[Stored items]

(** When the root span is the first span of its line run, the line run read
    back from the table is the one rebuilt from the span, and it is the one
    row added. *)
Theorem root_first_reads_back (s : span) (w w1 : World) :
  parent_id s = None ->
  ORMLineRun.rows (LineRun._determine_line_run_id s) (line_runs w) = 0%nat ->
  Span._persist_line_run s w = Ok w1 ->
  exists lr row,
    LineRun._from_root_span s (line_runs w) = Ok lr /\
    ORMLineRun.get (LineRun._determine_line_run_id s) (line_runs w1) = Ok row /\
    @LineRun._from_orm_object row = lr /\
    line_runs w1 = line_runs w ++ [row].
Proof.
  unfold Span._persist_line_run. intros -> Hzero Hok.
  apply bind_Ok in Hok as (lr & Hbuild & Hwrite).
  apply fmap_Ok in Hwrite as (tbl & Hwrite & ->). simpl.
  exists lr, (LineRun._to_orm_object lr). split; [exact Hbuild|].
  apply from_root_span_Ok in Hbuild
    as (? & ? & ? & ? & ? & ? & _ & _ & _ & _ & _ & _ & Hid & _).
  rewrite try_update_returns in Hwrite. injection Hwrite as <-.
  destruct (ORMLineRun.get (LineRun.line_run_id lr) (line_runs w)) as [old|e] eqn:Hget.
  - exfalso. rewrite Hid in Hget.
    assert (0 < ORMLineRun.rows (LineRun._determine_line_run_id s) (line_runs w))%nat
      by (apply orm_get_found; eauto).
    lia.
  - rewrite <- Hid. split; [|split].
    + change (LineRun.line_run_id lr)
        with (ORMLineRun.line_run_id (LineRun._to_orm_object lr)) in *.
      eapply get_persist_new. exact Hget.
    + destruct lr. reflexivity.
    + reflexivity.
Qed.

(** The inputs of a line run come from the first event named as the inputs
    event: events before it are passed over, events after it are never
    read, and without such an event there are no inputs. The first such
    event decides also when it has no payload: the lookup raises. *)
Theorem inputs_from_first_inputs_event (s : span) (before after : list SpanEvent.t)
  (event : SpanEvent.t) :
  (Forall (fun e => SpanEvent.name e <> SPAN_EVENTS_NAME_PF_INPUTS) (events s) ->
   LineRun._get_inputs_from_span s = Ok None) /\
  (events s = before ++ event :: after ->
   Forall (fun e => SpanEvent.name e <> SPAN_EVENTS_NAME_PF_INPUTS) before ->
   SpanEvent.name event = SPAN_EVENTS_NAME_PF_INPUTS ->
   LineRun._get_inputs_from_span s
   = (payload ← getitem (SpanEvent.attributes event) SPAN_EVENTS_ATTRIBUTE_PAYLOAD;
      py_json_loads payload)).
Proof.
  unfold LineRun._get_inputs_from_span. split.
  - generalize (events s). induction 1 as [|e rest Hname _ IH]; simpl;
      [reflexivity|].
    rewrite bool_decide_eq_false_2 by exact Hname. exact IH.
  - intros -> Hbefore Hname.
    induction Hbefore as [|e rest Hother _ IH]; simpl.
    + rewrite bool_decide_eq_true_2 by exact Hname. reflexivity.
    + rewrite bool_decide_eq_false_2 by exact Hother. exact IH.
Qed.
End Repeated.

(** ** Evaluations *)

Section Evaluations.
Implicit Types (self evaluation : LineRun.object) (evals : list LineRun.object).

Lemma append_evaluations_snoc self evals evaluation :
  @LineRun._append_evaluations self (evals ++ [evaluation])
  = @LineRun.append_evaluation (@LineRun._append_evaluations self evals) evaluation.
Proof. unfold LineRun._append_evaluations. apply fold_left_app. Qed.

Lemma append_evaluations_fields self evals :
  @LineRun.fields (@LineRun._append_evaluations self evals) = @LineRun.fields self.
Proof.
  induction evals as [|evaluation evals IH] using rev_ind; [reflexivity|].
  rewrite append_evaluations_snoc. exact IH.
Qed.

(** [_append_evaluations] leaves the line run's own fields alone. With no
    evaluation to append, [evaluations] stays as it is, [None] included;
    with at least one it is a dictionary in which a name holds the last
    appended evaluation of that name, and otherwise what it held before. An
    evaluation is named by its [run] when it has one and by its [name]
    otherwise. *)
Theorem append_evaluations_keeps_last self evals :
  @LineRun.fields (@LineRun._append_evaluations self evals) = @LineRun.fields self /\
  @LineRun._append_evaluations self [] = self /\
  (evals <> [] ->
   exists d,
     @LineRun.evaluations (@LineRun._append_evaluations self evals) = Some d /\
     forall key,
       d !! key
       = match last (filter (fun e => @LineRun.eval_name e = key) evals) with
         | Some evaluation => Some evaluation
         | None => default ∅ (@LineRun.evaluations self) !! key
         end) /\
  (forall evaluation r,
     LineRun.run (@LineRun.fields evaluation) = Some r ->
     @LineRun.eval_name evaluation = Some r) /\
  (forall evaluation,
     LineRun.run (@LineRun.fields evaluation) = None ->
     @LineRun.eval_name evaluation = AStr <$> LineRun.name (@LineRun.fields evaluation)).
Proof.
  split; [apply append_evaluations_fields|]. split; [reflexivity|].
  split; [|split].
  - induction evals as [|evaluation evals IH] using rev_ind; [contradiction|].
    intros _. rewrite append_evaluations_snoc.
    unfold LineRun.append_evaluation at 1. simpl. eexists. split; [reflexivity|].
    intros key. rewrite filter_app, filter_cons, filter_nil.
    destruct (decide (@LineRun.eval_name evaluation = key)) as [Hkey|Hkey].
    + rewrite last_snoc, Hkey. apply lookup_insert_eq.
    + rewrite app_nil_r, lookup_insert_ne by exact Hkey.
      destruct evals as [|first evals'].
      * reflexivity.
      * destruct IH as (d & Hd & Hlookup); [discriminate|].
        rewrite Hd. simpl. apply Hlookup.
  - intros evaluation r Hrun. unfold LineRun.eval_name. rewrite Hrun. reflexivity.
  - intros evaluation Hrun. unfold LineRun.eval_name. rewrite Hrun. reflexivity.
Qed.
End Evaluations.

Lemma persisted_span_reads_back_witness :
  exists s1 w1,
    @Span._persist sample_python decoded_span empty_world = Ok (s1, w1) /\
    exists row s2 r,
      last (span_rows w1) = Some row /\
      @Span._load_events sample_python (Span._from_orm_object row) w1 = Ok s2 /\
      events s2 = events decoded_span /\
      _external_event_ids s2
      = map AStr (@draws sample_python (length (events decoded_span)) empty_world) /\
      @Span._to_rest_object sample_python s2 = Ok r /\
      RestSpan.events r = events decoded_span /\
      RestSpan.external_event_data_uris r
      = map AStr (@draws sample_python (length (events decoded_span)) empty_world).
Proof.
  do 2 eexists. split; [vm_compute; reflexivity|].
  eapply (@persisted_span_reads_back sample_python decoded_span _ empty_world).
  - split.
    + vm_compute. apply NoDup_cons. split; [apply not_elem_of_nil | apply NoDup_nil_2].
    + repeat constructor. apply not_elem_of_nil.
  - apply Forall_forall. intros event _. apply sample_json_round_trip.
  - vm_compute. reflexivity.
Defined.
(** [computeHMAC(params, secret)] *)
Definition computeHMAC (params secret : jsstring) : completion jsstring :=
  HmacSHA256_toString params secret.

(** The local [sortedKeys] of [createSignature]. *)
Definition sortedKeys (params : obj) : list jsstring :=
  Array_sort (Object_keys params).

(** The local [signatureString] of [createSignature]. *)
Definition signatureString (params : obj) : jsstring :=
  Array_join (lit "&")
    (map (fun key => key ++ lit "=" ++ interpolate (get params key))
         (sortedKeys params)).

(** [createSignature(params, secret)] *)
Definition createSignature (params : obj) (secret : jsstring)
  : completion jsstring :=
  computeHMAC (signatureString params) secret.

(** The object literal that initialises [requestParams] in [request]. *)
Definition securityParams (c : Config) (now : Z) (params : obj) : obj :=
  set (set (set (set (spread params)
    (lit "token") (apiToken c))
    (lit "timestamp") (Number_toString now))
    (lit "referrer") (location_origin host))
    (lit "origin") (location_origin host).

(** The [forEach] of [request] that fills the query of the URL. *)
Definition appendAll (requestParams : obj) (url : URL) : URL :=
  fold_left
    (fun u key => searchParams_append u key (interpolate (get requestParams key)))
    (Object_keys requestParams) url.

Definition incomplete_message : jsstring :=
  lit "API configuration incomplete. Please set scriptUrl, apiToken, and hmacSecret.".

(** The part of [request] that follows [await fetch(...)] inside the [try]
    block: from [clearTimeout(timeoutId)] to the end of the block. *)
Definition request_response (c : Config) (response : Response) : M json :=
  clearTimeout ;;
  if negb (ok response) then
    throw (Error (lit "HTTP error! Status: "
                  ++ Number_toString (status response)))
  else
    data <- response_json response ;;
    data_status <- get_property data "status" ;;
    if is_success data_status then
      when (debug c)
        (emit (console_log
           [LStr (lit "GoogleSheetsSecureAPI: Request successful:");
            LJson data])) ;;
      ret data
    else
      data_message <- get_property data "message" ;;
      text <- lift (match data_message with
                    | Some m => if truthy data_message then ToString m
                                else Normal (lit "Request failed")
                    | None => Normal (lit "Request failed")
                    end) ;;
      throw (Error text).

(** The [catch (error)] block of [request]. *)
Definition request_catch (error : JsError) : M json :=
  if str_eqb (name error) (lit "AbortError") then
    emit (console_error
       [LStr (lit "GoogleSheetsSecureAPI: Request timeout")]) ;;
    throw (Error (lit "Request timeout"))
  else
    emit (console_error
       [LStr (lit "GoogleSheetsSecureAPI: Request error:"); LErr error]) ;;
    throw error.

(** [request(params = {})].  The configuration is read once: nothing else
    runs between the reads of [this.config] that precede the [fetch], and a
    [configure] that would run while the call is awaited is outside the
    model. *)
Definition request (params : obj) : M json :=
  c <- get_config ;;
  if negb (nonempty (scriptUrl c)) || negb (nonempty (apiToken c))
     || negb (nonempty (hmacSecret c))
  then
    let error := Error incomplete_message in
    emit (console_error [LStr (lit "GoogleSheetsSecureAPI:");
                         LStr (message error)]) ;;
    throw error
  else
    try_catch
      (now <- Date_now ;;
       let requestParams := securityParams c now params in
       signature <- lift (createSignature requestParams (hmacSecret c)) ;;
       let requestParams := set requestParams (lit "signature") signature in
       url <- new_URL (scriptUrl c) ;;
       let url := appendAll requestParams url in
       when (debug c)
         (emit (console_log
            [LStr (lit "GoogleSheetsSecureAPI: Making request to:"); LUrl url]) ;;
          emit (console_log
            [LStr (lit "GoogleSheetsSecureAPI: Request params:"); LObj params])) ;;
       signal <- setTimeout_abort (timeout c) ;;
       response <- fetch url signal ;;
       request_response c response)
      request_catch.

(** The [for ... of] loop of [requestSequential], with [results] the array
    built so far. *)
Fixpoint requestSequential_loop (requestsArray : list obj) (results : list json)
  : M (list json) :=
  match requestsArray with
  | [] => ret results
  | params :: rest =>
      result <- request params ;;
      requestSequential_loop rest (results ++ [result])
  end.

(** [requestSequential(requestsArray)] *)
Definition requestSequential (requestsArray : list obj) : M (list json) :=
  requestSequential_loop requestsArray [].

(** [enableDebug()] *)
Definition enableDebug : M unit :=
  c <- get_config ;;
  set_config (mkConfig (scriptUrl c) (apiToken c) (hmacSecret c) true (timeout c)).

(** [disableDebug()] *)
Definition disableDebug : M unit :=
  c <- get_config ;;
  set_config (mkConfig (scriptUrl c) (apiToken c) (hmacSecret c) false (timeout c)).

(** The members of [requestsArray] succeed one after the other, each from
    the state its predecessor left, with results [results]. *)
Inductive Successes : list obj -> State -> list json -> State -> Prop :=
| Successes_nil (st : State) : Successes [] st [] st
| Successes_cons (params : obj) (rest : list obj) (st st' st'' : State)
    (result : json) (results : list json) :
    request params st = (Normal result, st') ->
    Successes rest st' results st'' ->
    Successes (params :: rest) st (result :: results) st''.

End Client.

(** What [request] does once it has read the configuration [c]. *)
Definition request_from (host : Host) (c : Config) (params : obj) : M json :=
  if negb (nonempty (scriptUrl c)) || negb (nonempty (apiToken c))
     || negb (nonempty (hmacSecret c))
  then
    emit (console_error [LStr (lit "GoogleSheetsSecureAPI:");
                         LStr (message (Error incomplete_message))]) ;;
    throw (Error incomplete_message)
  else
    try_catch
      (now <- Date_now ;;
       signature <- lift (createSignature (securityParams host c now params)
                            (hmacSecret c)) ;;
       url <- new_URL host (scriptUrl c) ;;
       when (debug c)
         (emit (console_log
            [LStr (lit "GoogleSheetsSecureAPI: Making request to:");
             LUrl (appendAll (set (securityParams host c now params)
                                  (lit "signature") signature) url)]) ;;
          emit (console_log
            [LStr (lit "GoogleSheetsSecureAPI: Request params:");
             LObj params])) ;;
       signal <- setTimeout_abort host (timeout c) ;;
       response <- fetch host
                     (appendAll (set (securityParams host c now params)
                                     (lit "signature") signature) url)
                     signal ;;
       request_response c response)
      request_catch.

(** *** The vocabulary of the specification *)

(** All three required fields are set. *)
Definition complete (c : Config) : Prop :=
  scriptUrl c <> [] /\ apiToken c <> [] /\ hmacSecret c <> [].
(** * xt_FLOWOFFLOAD: flow offload admission and hook lifecycle

    A shallow embedding of [net/netfilter/xt_FLOWOFFLOAD.c].

    - C integers are [Z]; bit tests use [Z.testbit], [Z.land], [Z.lor].
    - Pointers to kernel objects are modelled by the object itself together
      with a field that stands for its address where the code compares
      pointers ([dev_ptr], [dst_ptr]); a nullable pointer is an [option].
    - The hook collection of a table ([struct hlist_head hooks]) is a [list]
      whose head is the list head; a hook pointer is an index into it.
    - Code that mutates kernel state is written in the monad [M S], which
      threads the state [S] the function reaches through its pointer
      arguments and the module's globals, records the calls made into other
      subsystems as a list of [event]s, and has a fault outcome for
      executions that leave the C language's defined behaviour (reading past
      an array, dereferencing a null pointer, shifting by a negative
      count).
    - Answers of other subsystems (allocator, routing, neighbour table,
      forwarding-path query, flow store) are inputs of the functions that
      consume them. *)

From Stdlib Require Import ZArith Lia Bool.
From stdpp Require Import base option list.

Local Open Scope Z_scope.

(* ================================================================== *)
(** * Constants of the kernel ABI used by the file *)
(* ================================================================== *)

Definition NF_DROP : Z := 0.
Definition NF_ACCEPT : Z := 1.
Definition XT_CONTINUE : Z := 0xFFFFFFFF.

Definition ETH_P_IP : Z := 0x0800.
Definition ETH_P_IPV6 : Z := 0x86DD.
Definition ETH_ALEN : Z := 6.

Definition NFPROTO_IPV4 : Z := 2.
Definition NFPROTO_IPV6 : Z := 10.
Definition NFPROTO_NETDEV : Z := 5.
Definition NF_NETDEV_INGRESS : Z := 0.

Definition IPPROTO_TCP : Z := 6.
Definition IPPROTO_UDP : Z := 17.
Definition TCP_CONNTRACK_ESTABLISHED : Z := 3.
Definition IP_CT_TCP_FLAG_BE_LIBERAL : Z := 0x08.
Definition IP_CT_IS_REPLY : Z := 3.

Definition IPS_CONFIRMED_BIT : Z := 3.
Definition IPS_SEQ_ADJUST : Z := 0x40.
Definition IPS_OFFLOAD_BIT : Z := 14.

Definition IFF_LOOPBACK : Z := 0x8.
Definition ARPHRD_ETHER : Z := 1.
Definition NUD_VALID : Z := 0xDE.

Definition NF_FLOWTABLE_HW_OFFLOAD : Z := 0x1.
Definition XT_FLOWOFFLOAD_HW : Z := 0x1.

Definition ENOENT : Z := 2.
Definition EAGAIN : Z := 11.
Definition ENOMEM : Z := 12.
Definition EINVAL : Z := 22.

Definition NETDEV_UNREGISTER : Z := 6.
Definition NOTIFY_DONE : Z := 0.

EXERCISE ->
Could you copy exactly the lines from the first line of the records above through the line containing "ORMLineRun.get (LineRun._determine_line_run_id s)", both included, and nothing else?

OUTPUT FOR THIS EXERCISE ->
(** When the root span is the first span of its line run, the line run read
    back from the table is the one rebuilt from the span, and it is the one
    row added. *)
Theorem root_first_reads_back (s : span) (w w1 : World) :
  parent_id s = None ->
  ORMLineRun.rows (LineRun._determine_line_run_id s) (line_runs w) = 0%nat ->
  Span._persist_line_run s w = Ok w1 ->
  exists lr row,
    LineRun._from_root_span s (line_runs w) = Ok lr /\
    ORMLineRun.get (LineRun._determine_line_run_id s) (line_runs w1) = Ok row /\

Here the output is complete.